TRY IT
Your reply should be made up of every line in the records below that holds the string "Schemes".

(Collection entries)
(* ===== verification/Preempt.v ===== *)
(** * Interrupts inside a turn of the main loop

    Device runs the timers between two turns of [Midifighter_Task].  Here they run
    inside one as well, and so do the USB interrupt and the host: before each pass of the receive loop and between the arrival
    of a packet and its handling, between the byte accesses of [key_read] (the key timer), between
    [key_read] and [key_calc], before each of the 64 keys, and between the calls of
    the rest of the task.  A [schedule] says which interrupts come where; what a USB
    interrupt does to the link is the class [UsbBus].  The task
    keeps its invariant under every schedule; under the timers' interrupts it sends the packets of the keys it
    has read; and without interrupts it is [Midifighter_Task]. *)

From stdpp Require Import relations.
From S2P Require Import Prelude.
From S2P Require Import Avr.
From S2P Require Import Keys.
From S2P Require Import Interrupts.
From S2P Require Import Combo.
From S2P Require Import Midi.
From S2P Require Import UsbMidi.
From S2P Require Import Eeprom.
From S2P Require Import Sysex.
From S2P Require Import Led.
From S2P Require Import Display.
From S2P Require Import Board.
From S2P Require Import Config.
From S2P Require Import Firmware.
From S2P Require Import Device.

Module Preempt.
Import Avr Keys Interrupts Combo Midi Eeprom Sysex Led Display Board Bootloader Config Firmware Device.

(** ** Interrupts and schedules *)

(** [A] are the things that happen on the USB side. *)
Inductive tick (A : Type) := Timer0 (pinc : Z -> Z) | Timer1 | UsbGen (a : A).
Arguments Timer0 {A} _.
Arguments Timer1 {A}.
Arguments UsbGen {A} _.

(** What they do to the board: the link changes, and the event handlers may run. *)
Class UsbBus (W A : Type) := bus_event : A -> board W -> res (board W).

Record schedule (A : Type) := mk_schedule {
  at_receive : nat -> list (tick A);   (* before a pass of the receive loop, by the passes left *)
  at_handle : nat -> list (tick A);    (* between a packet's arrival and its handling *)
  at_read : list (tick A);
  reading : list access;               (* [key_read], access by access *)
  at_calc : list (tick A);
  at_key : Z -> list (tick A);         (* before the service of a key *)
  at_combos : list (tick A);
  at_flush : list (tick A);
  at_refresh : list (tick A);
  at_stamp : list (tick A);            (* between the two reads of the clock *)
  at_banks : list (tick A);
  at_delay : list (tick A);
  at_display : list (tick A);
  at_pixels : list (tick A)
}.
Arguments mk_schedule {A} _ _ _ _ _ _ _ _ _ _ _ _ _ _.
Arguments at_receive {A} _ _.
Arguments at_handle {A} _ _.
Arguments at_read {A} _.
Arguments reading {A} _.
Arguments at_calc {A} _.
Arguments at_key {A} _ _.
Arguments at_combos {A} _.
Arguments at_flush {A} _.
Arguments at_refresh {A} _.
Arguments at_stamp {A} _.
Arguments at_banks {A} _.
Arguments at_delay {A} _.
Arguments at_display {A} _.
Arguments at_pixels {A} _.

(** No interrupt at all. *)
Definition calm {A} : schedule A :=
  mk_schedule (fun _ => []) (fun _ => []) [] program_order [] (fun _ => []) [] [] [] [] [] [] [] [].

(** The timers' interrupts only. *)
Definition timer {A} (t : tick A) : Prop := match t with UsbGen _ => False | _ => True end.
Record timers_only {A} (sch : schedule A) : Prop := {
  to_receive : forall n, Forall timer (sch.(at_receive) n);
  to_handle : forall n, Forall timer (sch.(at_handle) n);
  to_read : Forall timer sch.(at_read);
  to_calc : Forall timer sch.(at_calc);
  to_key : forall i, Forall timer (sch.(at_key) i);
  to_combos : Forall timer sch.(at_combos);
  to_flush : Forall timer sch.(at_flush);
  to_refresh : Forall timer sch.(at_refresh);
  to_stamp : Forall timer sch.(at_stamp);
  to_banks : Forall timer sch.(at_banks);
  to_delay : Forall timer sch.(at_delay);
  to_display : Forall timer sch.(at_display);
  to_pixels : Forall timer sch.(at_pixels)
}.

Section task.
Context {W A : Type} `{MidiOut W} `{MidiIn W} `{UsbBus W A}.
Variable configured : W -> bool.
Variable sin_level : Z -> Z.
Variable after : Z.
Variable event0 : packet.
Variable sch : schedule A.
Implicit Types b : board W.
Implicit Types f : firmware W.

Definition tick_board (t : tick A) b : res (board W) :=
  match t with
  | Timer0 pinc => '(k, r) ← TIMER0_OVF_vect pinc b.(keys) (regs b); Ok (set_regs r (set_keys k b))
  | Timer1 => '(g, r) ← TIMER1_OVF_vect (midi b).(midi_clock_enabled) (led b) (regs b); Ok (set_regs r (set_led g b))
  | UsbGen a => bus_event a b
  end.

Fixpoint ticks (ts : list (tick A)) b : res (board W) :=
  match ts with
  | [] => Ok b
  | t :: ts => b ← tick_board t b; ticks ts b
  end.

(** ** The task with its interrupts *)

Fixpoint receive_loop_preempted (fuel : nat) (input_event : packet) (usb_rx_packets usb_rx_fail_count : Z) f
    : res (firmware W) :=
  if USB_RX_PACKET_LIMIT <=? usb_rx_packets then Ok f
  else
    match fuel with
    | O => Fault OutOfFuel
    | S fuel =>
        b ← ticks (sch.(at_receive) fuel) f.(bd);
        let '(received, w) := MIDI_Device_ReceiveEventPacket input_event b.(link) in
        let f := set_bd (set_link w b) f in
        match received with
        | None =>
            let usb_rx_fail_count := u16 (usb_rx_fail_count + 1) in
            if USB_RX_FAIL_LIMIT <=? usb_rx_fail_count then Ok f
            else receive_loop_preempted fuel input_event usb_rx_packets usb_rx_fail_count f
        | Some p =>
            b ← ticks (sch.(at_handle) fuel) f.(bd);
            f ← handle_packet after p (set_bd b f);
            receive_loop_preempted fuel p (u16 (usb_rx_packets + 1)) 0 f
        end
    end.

...

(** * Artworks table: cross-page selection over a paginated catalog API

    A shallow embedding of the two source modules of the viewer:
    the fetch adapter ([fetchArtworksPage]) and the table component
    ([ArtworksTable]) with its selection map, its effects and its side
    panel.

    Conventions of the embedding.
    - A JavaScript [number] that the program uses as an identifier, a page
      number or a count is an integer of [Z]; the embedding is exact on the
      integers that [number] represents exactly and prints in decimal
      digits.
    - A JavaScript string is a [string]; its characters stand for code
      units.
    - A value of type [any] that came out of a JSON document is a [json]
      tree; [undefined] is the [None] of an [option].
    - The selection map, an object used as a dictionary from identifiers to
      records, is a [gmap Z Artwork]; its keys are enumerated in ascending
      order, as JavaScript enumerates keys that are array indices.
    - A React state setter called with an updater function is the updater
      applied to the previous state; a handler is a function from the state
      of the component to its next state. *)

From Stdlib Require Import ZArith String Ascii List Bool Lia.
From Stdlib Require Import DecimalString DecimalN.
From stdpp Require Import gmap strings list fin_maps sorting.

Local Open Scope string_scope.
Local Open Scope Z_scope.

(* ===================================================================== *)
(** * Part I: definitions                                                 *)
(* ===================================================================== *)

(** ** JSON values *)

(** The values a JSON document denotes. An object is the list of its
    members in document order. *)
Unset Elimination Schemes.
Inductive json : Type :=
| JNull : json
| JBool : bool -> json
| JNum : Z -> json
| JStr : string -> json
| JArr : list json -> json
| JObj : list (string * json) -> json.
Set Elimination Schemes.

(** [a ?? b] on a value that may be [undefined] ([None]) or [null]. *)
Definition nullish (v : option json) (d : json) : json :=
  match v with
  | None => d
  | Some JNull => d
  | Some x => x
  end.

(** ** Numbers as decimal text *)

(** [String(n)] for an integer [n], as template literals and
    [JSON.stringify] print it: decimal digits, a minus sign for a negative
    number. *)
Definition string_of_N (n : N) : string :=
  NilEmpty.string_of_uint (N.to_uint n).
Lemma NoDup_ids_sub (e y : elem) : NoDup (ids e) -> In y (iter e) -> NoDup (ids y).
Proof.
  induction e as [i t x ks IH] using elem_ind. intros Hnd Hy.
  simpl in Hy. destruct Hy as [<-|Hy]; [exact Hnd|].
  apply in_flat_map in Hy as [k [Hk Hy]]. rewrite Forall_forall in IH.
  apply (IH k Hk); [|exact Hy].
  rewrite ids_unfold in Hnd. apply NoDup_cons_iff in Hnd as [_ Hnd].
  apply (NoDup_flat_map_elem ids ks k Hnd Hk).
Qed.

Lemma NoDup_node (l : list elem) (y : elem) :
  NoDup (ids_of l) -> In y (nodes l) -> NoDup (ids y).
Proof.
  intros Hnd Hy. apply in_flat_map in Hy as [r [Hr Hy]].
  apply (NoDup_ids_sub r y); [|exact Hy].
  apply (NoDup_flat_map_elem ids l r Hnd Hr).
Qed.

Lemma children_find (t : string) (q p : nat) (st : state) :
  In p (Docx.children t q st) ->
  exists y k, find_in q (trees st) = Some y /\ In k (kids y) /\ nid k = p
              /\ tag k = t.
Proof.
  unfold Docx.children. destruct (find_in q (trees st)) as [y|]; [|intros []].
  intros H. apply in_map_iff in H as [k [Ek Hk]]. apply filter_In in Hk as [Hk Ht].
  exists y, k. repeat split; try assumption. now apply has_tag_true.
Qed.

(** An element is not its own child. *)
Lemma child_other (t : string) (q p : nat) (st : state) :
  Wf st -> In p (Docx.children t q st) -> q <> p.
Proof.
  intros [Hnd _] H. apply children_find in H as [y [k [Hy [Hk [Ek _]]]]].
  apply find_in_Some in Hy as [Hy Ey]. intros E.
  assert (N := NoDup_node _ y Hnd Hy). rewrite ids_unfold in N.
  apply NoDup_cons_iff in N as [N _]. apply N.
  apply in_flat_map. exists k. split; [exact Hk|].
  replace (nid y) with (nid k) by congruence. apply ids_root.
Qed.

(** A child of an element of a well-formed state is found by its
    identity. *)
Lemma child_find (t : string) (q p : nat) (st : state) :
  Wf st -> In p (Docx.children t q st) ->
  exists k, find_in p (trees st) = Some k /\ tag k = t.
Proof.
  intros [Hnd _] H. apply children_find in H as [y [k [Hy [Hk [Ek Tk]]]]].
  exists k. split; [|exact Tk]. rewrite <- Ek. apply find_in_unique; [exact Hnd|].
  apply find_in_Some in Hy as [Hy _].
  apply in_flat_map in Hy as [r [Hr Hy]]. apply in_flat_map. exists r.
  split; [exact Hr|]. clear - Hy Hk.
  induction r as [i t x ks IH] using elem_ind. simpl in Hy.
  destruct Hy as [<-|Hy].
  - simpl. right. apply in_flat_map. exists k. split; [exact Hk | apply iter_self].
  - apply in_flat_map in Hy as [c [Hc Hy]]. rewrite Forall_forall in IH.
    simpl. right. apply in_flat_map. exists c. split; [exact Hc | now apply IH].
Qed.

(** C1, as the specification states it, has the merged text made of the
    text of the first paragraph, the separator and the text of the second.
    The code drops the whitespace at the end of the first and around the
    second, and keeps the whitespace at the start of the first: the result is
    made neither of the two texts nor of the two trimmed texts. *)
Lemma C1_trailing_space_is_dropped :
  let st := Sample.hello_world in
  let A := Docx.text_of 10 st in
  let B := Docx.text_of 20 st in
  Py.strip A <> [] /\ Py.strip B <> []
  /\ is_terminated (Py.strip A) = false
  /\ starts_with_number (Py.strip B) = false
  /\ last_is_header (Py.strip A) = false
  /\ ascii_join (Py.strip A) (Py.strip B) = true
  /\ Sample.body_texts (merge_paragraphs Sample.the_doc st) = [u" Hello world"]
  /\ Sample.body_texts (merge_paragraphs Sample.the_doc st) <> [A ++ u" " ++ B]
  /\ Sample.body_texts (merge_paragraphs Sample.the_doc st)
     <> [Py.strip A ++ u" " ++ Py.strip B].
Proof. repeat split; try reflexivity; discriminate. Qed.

...

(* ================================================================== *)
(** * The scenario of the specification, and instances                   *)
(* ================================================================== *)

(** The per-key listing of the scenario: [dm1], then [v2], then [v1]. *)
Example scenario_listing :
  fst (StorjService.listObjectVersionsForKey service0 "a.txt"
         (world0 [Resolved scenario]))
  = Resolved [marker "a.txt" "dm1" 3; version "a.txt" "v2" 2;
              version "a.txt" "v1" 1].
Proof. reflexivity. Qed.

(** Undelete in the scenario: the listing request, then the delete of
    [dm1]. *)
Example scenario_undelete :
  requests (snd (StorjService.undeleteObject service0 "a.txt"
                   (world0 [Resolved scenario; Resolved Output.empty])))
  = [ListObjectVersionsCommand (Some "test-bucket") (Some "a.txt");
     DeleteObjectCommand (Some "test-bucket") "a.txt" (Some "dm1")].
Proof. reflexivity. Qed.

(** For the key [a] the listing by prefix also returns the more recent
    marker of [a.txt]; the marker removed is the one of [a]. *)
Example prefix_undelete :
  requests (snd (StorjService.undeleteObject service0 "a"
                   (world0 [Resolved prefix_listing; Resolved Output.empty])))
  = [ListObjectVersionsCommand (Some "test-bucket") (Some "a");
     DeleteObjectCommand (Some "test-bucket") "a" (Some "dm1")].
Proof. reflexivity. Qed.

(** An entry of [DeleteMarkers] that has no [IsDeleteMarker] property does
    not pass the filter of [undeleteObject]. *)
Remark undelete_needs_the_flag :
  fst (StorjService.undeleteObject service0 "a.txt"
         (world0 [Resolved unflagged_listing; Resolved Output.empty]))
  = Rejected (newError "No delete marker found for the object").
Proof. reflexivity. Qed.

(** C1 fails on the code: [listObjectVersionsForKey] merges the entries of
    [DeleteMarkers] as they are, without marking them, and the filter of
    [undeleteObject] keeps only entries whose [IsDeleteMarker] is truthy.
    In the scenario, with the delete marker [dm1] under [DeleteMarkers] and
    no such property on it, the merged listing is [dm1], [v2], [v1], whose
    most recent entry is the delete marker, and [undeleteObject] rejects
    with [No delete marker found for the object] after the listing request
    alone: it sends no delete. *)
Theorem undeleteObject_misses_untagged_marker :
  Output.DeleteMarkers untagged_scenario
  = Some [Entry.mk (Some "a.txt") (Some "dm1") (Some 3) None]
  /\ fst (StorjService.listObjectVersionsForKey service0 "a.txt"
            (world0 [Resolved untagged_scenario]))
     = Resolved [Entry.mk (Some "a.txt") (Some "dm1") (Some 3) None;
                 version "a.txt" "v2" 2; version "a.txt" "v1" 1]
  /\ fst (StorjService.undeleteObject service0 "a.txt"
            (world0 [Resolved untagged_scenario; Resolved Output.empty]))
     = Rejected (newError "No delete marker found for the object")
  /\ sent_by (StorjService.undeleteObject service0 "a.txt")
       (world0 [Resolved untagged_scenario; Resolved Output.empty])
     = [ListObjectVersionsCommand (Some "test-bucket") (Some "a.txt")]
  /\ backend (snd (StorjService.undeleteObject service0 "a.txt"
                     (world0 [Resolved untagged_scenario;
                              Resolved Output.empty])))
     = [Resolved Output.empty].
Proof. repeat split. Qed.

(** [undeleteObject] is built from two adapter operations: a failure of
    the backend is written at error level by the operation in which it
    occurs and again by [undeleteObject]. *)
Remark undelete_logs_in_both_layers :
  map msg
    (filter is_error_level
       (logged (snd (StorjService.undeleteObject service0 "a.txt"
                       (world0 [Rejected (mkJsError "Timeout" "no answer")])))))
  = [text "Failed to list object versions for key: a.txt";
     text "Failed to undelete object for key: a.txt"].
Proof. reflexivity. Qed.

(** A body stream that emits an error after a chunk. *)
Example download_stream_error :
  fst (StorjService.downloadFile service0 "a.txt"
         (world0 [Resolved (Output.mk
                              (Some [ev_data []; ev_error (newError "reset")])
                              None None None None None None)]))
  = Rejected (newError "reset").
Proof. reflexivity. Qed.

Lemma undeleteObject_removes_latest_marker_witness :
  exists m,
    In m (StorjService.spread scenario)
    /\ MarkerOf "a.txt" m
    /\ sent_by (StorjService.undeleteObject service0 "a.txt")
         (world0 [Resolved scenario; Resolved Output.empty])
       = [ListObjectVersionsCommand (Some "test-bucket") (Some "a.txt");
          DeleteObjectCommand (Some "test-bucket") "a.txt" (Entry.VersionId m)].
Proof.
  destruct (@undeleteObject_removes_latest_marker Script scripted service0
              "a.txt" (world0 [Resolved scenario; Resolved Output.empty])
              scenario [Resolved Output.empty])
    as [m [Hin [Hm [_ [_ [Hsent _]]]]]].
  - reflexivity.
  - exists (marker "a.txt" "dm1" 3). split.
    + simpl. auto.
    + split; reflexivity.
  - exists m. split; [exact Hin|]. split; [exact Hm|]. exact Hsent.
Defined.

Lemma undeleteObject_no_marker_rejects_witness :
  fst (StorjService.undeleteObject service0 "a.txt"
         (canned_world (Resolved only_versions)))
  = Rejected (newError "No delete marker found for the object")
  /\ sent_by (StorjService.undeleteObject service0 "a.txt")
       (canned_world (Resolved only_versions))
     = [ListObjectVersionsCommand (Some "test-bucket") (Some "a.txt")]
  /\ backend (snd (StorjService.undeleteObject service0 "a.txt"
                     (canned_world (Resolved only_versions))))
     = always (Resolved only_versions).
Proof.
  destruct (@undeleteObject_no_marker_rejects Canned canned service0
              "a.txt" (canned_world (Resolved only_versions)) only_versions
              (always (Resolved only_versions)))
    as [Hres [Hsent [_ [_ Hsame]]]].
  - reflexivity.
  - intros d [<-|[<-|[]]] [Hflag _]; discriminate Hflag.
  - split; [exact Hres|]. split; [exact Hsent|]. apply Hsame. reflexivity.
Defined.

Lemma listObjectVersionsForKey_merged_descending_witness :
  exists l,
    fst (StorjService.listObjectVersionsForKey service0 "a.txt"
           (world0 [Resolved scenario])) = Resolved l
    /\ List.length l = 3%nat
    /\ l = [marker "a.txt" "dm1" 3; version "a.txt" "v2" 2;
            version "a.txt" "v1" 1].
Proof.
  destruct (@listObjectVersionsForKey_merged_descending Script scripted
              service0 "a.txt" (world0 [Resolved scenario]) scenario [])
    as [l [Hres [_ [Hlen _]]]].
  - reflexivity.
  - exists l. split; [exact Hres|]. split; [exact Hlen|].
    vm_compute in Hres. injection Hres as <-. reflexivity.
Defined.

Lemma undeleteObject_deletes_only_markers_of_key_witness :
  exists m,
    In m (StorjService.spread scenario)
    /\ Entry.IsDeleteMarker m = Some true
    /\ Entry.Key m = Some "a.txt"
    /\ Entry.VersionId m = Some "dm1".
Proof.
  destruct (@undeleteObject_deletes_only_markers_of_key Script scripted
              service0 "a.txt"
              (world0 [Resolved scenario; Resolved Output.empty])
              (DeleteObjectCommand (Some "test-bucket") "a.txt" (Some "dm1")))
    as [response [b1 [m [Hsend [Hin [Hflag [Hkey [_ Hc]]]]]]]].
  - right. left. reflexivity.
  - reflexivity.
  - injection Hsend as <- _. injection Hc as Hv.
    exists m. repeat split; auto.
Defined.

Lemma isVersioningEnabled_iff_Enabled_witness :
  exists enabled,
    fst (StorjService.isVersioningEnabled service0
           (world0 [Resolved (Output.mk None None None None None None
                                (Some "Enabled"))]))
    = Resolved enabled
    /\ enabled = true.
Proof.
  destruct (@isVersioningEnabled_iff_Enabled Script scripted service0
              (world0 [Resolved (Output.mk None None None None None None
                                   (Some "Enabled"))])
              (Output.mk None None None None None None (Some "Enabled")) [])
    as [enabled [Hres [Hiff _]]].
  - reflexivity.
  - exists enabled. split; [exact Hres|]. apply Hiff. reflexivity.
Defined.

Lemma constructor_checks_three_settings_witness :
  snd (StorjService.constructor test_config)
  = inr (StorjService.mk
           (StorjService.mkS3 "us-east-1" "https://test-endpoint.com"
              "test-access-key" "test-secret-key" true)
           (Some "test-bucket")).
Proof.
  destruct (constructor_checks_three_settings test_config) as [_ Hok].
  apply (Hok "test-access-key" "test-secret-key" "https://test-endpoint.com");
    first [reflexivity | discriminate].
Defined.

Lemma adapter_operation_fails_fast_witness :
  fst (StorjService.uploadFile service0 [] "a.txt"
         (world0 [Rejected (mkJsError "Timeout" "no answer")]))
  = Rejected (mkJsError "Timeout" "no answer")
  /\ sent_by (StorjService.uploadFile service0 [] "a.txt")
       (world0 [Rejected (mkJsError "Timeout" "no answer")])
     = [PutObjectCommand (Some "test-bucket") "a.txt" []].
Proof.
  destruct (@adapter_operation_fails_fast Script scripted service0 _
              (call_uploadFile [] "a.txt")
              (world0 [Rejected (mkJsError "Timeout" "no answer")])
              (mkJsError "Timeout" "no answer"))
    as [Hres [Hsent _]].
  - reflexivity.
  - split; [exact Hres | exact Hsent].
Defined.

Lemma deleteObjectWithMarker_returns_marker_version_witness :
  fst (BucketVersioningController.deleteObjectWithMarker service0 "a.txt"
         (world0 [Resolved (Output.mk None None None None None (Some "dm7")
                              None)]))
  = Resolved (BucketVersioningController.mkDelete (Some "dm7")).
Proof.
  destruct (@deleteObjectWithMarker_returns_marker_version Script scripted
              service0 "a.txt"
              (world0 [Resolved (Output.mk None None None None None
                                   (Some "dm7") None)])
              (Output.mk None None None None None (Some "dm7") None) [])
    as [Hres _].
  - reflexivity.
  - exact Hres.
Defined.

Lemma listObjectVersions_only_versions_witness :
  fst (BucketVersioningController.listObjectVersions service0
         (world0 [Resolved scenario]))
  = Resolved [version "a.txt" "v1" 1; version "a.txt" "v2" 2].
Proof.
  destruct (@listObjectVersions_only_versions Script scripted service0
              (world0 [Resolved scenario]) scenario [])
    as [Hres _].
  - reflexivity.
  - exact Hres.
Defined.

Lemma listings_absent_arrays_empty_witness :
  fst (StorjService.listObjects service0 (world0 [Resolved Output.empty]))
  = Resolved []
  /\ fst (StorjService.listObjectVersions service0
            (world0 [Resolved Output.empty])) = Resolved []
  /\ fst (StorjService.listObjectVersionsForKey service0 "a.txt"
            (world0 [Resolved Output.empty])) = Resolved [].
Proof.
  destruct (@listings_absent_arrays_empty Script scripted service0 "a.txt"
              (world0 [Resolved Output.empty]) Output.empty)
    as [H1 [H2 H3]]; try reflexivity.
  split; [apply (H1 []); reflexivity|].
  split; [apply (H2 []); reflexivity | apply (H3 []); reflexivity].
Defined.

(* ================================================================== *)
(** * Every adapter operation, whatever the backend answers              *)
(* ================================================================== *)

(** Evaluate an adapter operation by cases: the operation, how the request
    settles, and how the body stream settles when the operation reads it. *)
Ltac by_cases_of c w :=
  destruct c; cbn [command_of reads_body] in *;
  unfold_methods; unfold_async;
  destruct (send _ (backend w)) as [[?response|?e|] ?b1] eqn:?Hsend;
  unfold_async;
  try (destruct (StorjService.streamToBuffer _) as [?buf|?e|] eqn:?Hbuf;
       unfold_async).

REPLY TO THE TASK
Unset Elimination Schemes.
Set Elimination Schemes.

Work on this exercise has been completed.